PELALAWAN, RIAUBERNAS.COM - Pasca normalisasi Sungai Pinang yang tidak kunjung selesai oleh perusahaan, Kepala Dinas Lingkungan Hidup (DLH) Pelalawan, Eko Novitra, memanggil semua pihak diantaranya Kepala Desa Sungai Ara, masyarakat Sungai Ara dan Ketua Gerakan Pemuda Peduli Pelalawan (GP3) Joe Kampe, di rumah dinas Bupati Pelalawan, Selasa (19/10/2021).
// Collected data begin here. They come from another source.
(** * Website provisioning workflow: routes, storage and file manager

    A shallow embedding of the server side of the repository:
    - [shared/schema.ts]: the tables [websites], [script_templates] and
      [website_logs];
    - the storage class [DatabaseStorage] (second document of
      [unnamed/part_003]);
    - the [FileManager] class ([unnamed/part_004]);
    - the route handlers of [registerRoutes] (first document of
      [unnamed/part_003]);
    - the create dialog of the home page ([unnamed/part_001]), as far as
      it decides what is posted to [/api/websites].

    The handlers are asynchronous JavaScript that threads two stores, the
    PostgreSQL database and the local filesystem, and may throw.  They are
    embedded in a state-and-exception monad over a [World] holding both
    stores; a thrown [Error] keeps the state reached so far, as in the
    source, where nothing is rolled back.

    What the server relies on and the sources do not hold is a parameter
    of the model ([Env]): the unzip program, the shell for the command
    lines that it does not take word for word, and the text that the
    database driver sends for a value.  A handler in the monad runs to
    completion; where requests overlap, a handler is cut at its awaits
    ([Task]) and the event loop takes the handlers in turn. *)

From Stdlib Require Import String Ascii ZArith List Lia Sorted Permutation.
From stdpp Require Import base option list strings gmap fin_maps pretty.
Dalam kesempatan itu, Bupati Pelalawan Zukri menengahi bahwa persoalan ini telah sampai ke Pemkab Pelalawan. Seharusnya DLH mendudukkan semuanya, baik itu perusahaan yakni PT. SAU, masyarakat Sungai Ara dan Ketua GP3 serta pihak Kepala Desa. Sehingga dengan begitu, persoalan itu akan mudah diselesaikan. 
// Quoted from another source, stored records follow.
(** [action(blockId, fileType, config)] *)
Definition action `{BlockId} (env : gmap string string) (σ : store)
  (answer : string -> string) (remote : Remote)
  (blockId fileType : string) (cfg : option object)
  : Ending * list ProcessEvent :=
  if negb (isFileType fileType) then
    (Exit 1,
     [ConsoleLog (PText "File type (-t, --type) has to be one of: md,csv")])
  else
    let (tokenV2, asked1) := envOrAskToken env answer "NOTION_TOKEN" in
    let (fileToken, asked2) := envOrAskToken env answer "NOTION_FILE_TOKEN" in
    match constructor env σ (Some tokenV2) (Some fileToken) cfg with
    | inl e => (Thrown e, asked1 ++ asked2)
    | inr (σ', exporter) =>
        let (outputStr, tr) :=
          if String.eqb fileType "csv"
          then getCsvString σ' exporter remote blockId None
          else getMdString σ' exporter remote blockId in
        let before := asked1 ++ asked2 ++ map Client tr in
        match outputStr with
        | Resolved s => (Finished, before ++ [ConsoleLog (PText s)])
        | Rejected r => (Exit 1, before ++ report r)
        | Polling | Abandoned _ => (Waiting, before)
        end
    end.

(** [fetchEnv] of src/test.ts. *)
Definition fetchEnv (env : gmap string string) (envName : string)
  : Reason + string :=
  match option_map trim (env !! envName) with
  | Some v => if nonEmpty v then inr v else inl (JsError ("Missing " +:+ envName))
  | None => inl (JsError ("Missing " +:+ envName))
  end.

(** A process event that is a network request of the exporter. *)
Definition isClientRequest (e : ProcessEvent) : bool :=
  match e with
  | Client ev => isRequest ev
  | _ => false
  end.

(** An armed timer. *)
Definition isTimer (e : Event) : bool :=
  match e with
  | SetTimeout _ => true
  | _ => false
  end.

(** The same service with other answers to the status queries. *)
Definition withReplies (remote : Remote) (replies : list (Response (list Task)))
  : Remote :=
  {| enqueueTask := enqueueTask remote;
     getTasks := replies;
     download := download remote |}.

(** A string with no white space at either end. *)
Definition trimmed (s : string) : Prop := trim s = s.

(** * Properties *)

(** ** Strings and values *)

Lemma nonEmpty_true (s : string) : nonEmpty s = true <-> s <> "".
Proof.
  unfold nonEmpty. rewrite negb_true_iff. split.
  - intros E ->. discriminate.
  - intros N. destruct s; [congruence | reflexivity].
Qed.

Lemma nonEmpty_false (s : string) : nonEmpty s = false <-> s = "".
Proof.
  unfold nonEmpty. rewrite negb_false_iff. apply String.eqb_eq.
Qed.

Lemma present_true (o : option string) :
  present o = true <-> exists u, o = Some u /\ u <> "".
Proof.
  destruct o as [u|]; simpl.
  - rewrite nonEmpty_true. split; [eauto | intros (? & [= <-] & ?); assumption].
  - split; [discriminate | intros (? & ? & _); discriminate].
Qed.

(** ** One run of the callback *)

Lemma inspect_resolve taskId task url :
  state task = "success" -> exportURL (status task) = Some url -> url <> "" ->
  inspect taskId (Some task) = Resolve url.
Proof.
  intros Hs Hu Hne. unfold inspect. rewrite Hs, Hu. simpl.
  apply nonEmpty_true in Hne. rewrite Hne. reflexivity.
Qed.

Lemma inspect_again taskId task :
  state task = "in_progress" \/ state task = "not_started" ->
  inspect taskId (Some task) = Again.
Proof.
  intros [Hs | Hs]; unfold inspect; rewrite Hs; reflexivity.
Qed.

Lemma inspect_again_inv taskId found :
  inspect taskId found = Again ->
  exists task, found = Some task
    /\ (state task = "in_progress" \/ state task = "not_started").
Proof.
  destruct found as [task|]; [| discriminate].
  unfold inspect. intros H. exists task. split; [reflexivity|].
  destruct (String.eqb (state task) "success" && present (exportURL (status task)));
    [discriminate|].
  destruct (String.eqb (state task) "in_progress") eqn:E1.
  - left. now apply String.eqb_eq.
  - destruct (String.eqb (state task) "not_started") eqn:E2; [| discriminate].
    right. now apply String.eqb_eq.
Qed.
Usai itu, Dinas Lingkungan Hidup membawa masyarakat Sungai Ara ke kantornya. Sementara Kades Sungai Ara sendiri begitu usai jumpa Bupati Pelalawan, langsung pergi entah kemana. 
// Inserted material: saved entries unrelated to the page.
(** X17: in an entry parsed from a line, every element of the three lists
    is trimmed, and the meanings, when they are a list, are not the empty
    list (they are [None] for a blank field). *)
Theorem from_line_lists_trimmed (lang line field_sep : string) :
  match from_line SUPPORTED_LANGUAGES ARTICLES list_of_set lang line field_sep with
  | Return w =>
      match meanings w with
      | Some l => l ≠ [] ∧ Forall (λ x, Py.strip x = x) l
      | None => True
      end
      ∧ Forall (λ x, Py.strip x = x) (examples w)
      ∧ Forall (λ x, Py.strip x = x) (other w)
  | Raise _ => True
  end.
Proof.
  pose proof (from_line_cases lang line field_sep) as Hout.
  destruct (from_line SUPPORTED_LANGUAGES ARTICLES list_of_set lang line field_sep)
    as [w|] eqn:Hw; [|done].
  destruct Hout as (Hsep & Hlen & _).
  destruct (length_five _ Hlen) as (f0 & f1 & f2 & f3 & f4 & Hfields).
  pose proof (split_nonempty_sep line field_sep Hsep) as Hsplit.
  rewrite Hfields in Hsplit.
  destruct (from_line_fields _ _ _ _ _ _ _ _ _ _ _ _ Hsplit Hw) as (-> & -> & -> & _).
  pose proof (parse_value_trimmed f1) as H1.
  pose proof (parse_value_trimmed f2) as H2.
  pose proof (parse_value_trimmed f3) as H3.
  split; [by destruct (parse_value f1)|].
  split.
  - destruct (parse_value f2); [by destruct H2|constructor].
  - destruct (parse_value f3); [by destruct H3|constructor].
Qed.

End Behaviour.


(** ** The further properties on the example entries *)

(** [Word("de", "Haus", ["n"], ["house", "home"], ["Das Haus ist alt."])] *)
Definition Haus_more : Word :=
  mkWord "de" de_articles ["n"] "Haus" (Some ["house"; "home"])
    ["Das Haus ist alt."] [] tab.

(** [Haus] after [add_meaning("run")]. *)
Definition Haus_run : Word :=
  mkWord "de" de_articles ["n"] "Haus" (Some ["house"; "run"]) [] ["see also"] tab.

(** [Haus] after [merge(Haus_more)]. *)
Definition Haus_merged : Word :=
  mkWord "de" de_articles ["n"] "Haus" (Some ["house"; "home"])
    ["Das Haus ist alt."] ["see also"] tab.

(** [Word("de", "die Schule", ["n", "f"], ["school"])] *)
Definition die_Schule_f : Word :=
  mkWord "de" de_articles ["n"; "f"] "die Schule" (Some ["school"]) [] [] tab.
Dikonfirmasi soal ini usai pertemuan dengan masyarakat, Selasa (19/10/2021) Kadis Lingkungan Hidup (DLH) Eko menyarankan bahwa sebaiknya pihak perusahaan mengurus legalitas perizinan terlebih dahulu kegiatan di daerah tersebut ke DLH Pelalawan agar pekerjaan di sana berjalan dengan lancar. 

"Perizinan di sini apa yang dilakukan oleh perusahaan atas kegiatannya di desa tersebut, pembersihan sungai, normalisasi sungai atau apa nih. Jadi mereka harus melakukan permohonan, baru nanti kami akan keluarkan izinnya. Artinya, mereka melakukan normalisasi sungai atau kegiatan di sana itu memang atas permintaan Kades, tapi sayangnya perusahaan tidak melanjutkan dengan mengajukan izin ke DLH," kata Eko. 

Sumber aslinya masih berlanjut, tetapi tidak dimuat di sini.